**EXERCISE DIRECTIONS:**
Every line containing "graph" should be identified and copied from the data below.

━━━━━ DATA SUPPLIED

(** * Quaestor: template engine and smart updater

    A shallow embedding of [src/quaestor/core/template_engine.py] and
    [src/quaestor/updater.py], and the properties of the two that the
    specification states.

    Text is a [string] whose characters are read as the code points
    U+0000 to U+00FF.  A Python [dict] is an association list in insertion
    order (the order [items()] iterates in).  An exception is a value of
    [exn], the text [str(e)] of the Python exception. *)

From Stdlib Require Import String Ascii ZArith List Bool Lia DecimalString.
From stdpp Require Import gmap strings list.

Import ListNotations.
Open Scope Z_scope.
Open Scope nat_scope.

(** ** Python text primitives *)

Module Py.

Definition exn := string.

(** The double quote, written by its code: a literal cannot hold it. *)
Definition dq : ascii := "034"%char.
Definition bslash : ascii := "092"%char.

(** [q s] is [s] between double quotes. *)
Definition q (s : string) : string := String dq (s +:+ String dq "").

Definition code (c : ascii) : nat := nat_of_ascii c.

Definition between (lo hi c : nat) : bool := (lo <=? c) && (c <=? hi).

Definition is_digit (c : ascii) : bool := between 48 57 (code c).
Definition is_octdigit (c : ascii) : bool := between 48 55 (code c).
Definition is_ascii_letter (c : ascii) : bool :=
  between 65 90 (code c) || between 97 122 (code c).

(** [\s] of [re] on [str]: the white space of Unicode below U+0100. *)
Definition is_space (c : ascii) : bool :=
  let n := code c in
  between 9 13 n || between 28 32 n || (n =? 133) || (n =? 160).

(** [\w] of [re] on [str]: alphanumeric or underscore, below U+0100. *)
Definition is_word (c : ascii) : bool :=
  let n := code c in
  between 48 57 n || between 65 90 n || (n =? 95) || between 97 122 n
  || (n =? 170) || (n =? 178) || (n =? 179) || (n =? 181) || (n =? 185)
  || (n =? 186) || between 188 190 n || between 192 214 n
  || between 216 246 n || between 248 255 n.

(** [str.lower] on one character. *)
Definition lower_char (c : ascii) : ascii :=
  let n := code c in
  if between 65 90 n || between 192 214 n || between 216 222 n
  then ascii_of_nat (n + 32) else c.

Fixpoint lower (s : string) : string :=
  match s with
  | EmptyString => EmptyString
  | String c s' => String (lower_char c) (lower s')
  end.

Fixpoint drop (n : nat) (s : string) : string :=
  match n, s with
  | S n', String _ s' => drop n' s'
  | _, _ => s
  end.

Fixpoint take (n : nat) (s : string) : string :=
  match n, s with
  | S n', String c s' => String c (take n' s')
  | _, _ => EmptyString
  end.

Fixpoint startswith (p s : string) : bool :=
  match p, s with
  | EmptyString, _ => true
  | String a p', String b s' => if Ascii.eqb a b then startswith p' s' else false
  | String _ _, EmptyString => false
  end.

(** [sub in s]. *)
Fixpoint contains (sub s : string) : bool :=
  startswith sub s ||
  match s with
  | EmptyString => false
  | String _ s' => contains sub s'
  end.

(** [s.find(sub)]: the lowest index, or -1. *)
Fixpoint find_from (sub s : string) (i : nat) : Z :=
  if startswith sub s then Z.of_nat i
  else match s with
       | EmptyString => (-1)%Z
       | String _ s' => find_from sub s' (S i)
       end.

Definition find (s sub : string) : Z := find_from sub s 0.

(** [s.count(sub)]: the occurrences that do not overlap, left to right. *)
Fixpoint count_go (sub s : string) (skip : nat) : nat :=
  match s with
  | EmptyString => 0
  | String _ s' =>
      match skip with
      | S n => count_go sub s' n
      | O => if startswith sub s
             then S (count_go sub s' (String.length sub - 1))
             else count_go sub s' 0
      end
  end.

━━━━━━━━━━
━━━━━ DATA SUPPLIED

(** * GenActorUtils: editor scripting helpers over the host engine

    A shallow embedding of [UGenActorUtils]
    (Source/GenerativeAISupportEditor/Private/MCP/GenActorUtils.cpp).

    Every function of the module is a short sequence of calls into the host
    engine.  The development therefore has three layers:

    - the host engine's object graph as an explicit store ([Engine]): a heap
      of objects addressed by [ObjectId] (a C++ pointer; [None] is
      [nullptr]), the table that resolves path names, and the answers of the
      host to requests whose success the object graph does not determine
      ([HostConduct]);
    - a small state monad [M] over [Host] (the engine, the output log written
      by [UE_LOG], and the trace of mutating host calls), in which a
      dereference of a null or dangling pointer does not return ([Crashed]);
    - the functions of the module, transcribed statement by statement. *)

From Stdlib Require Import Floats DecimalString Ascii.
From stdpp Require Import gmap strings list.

━━━━━━━━━━

**TASK OUTPUT:**
    - the host engine's object graph as an explicit store ([Engine]): a heap
      host to requests whose success the object graph does not determine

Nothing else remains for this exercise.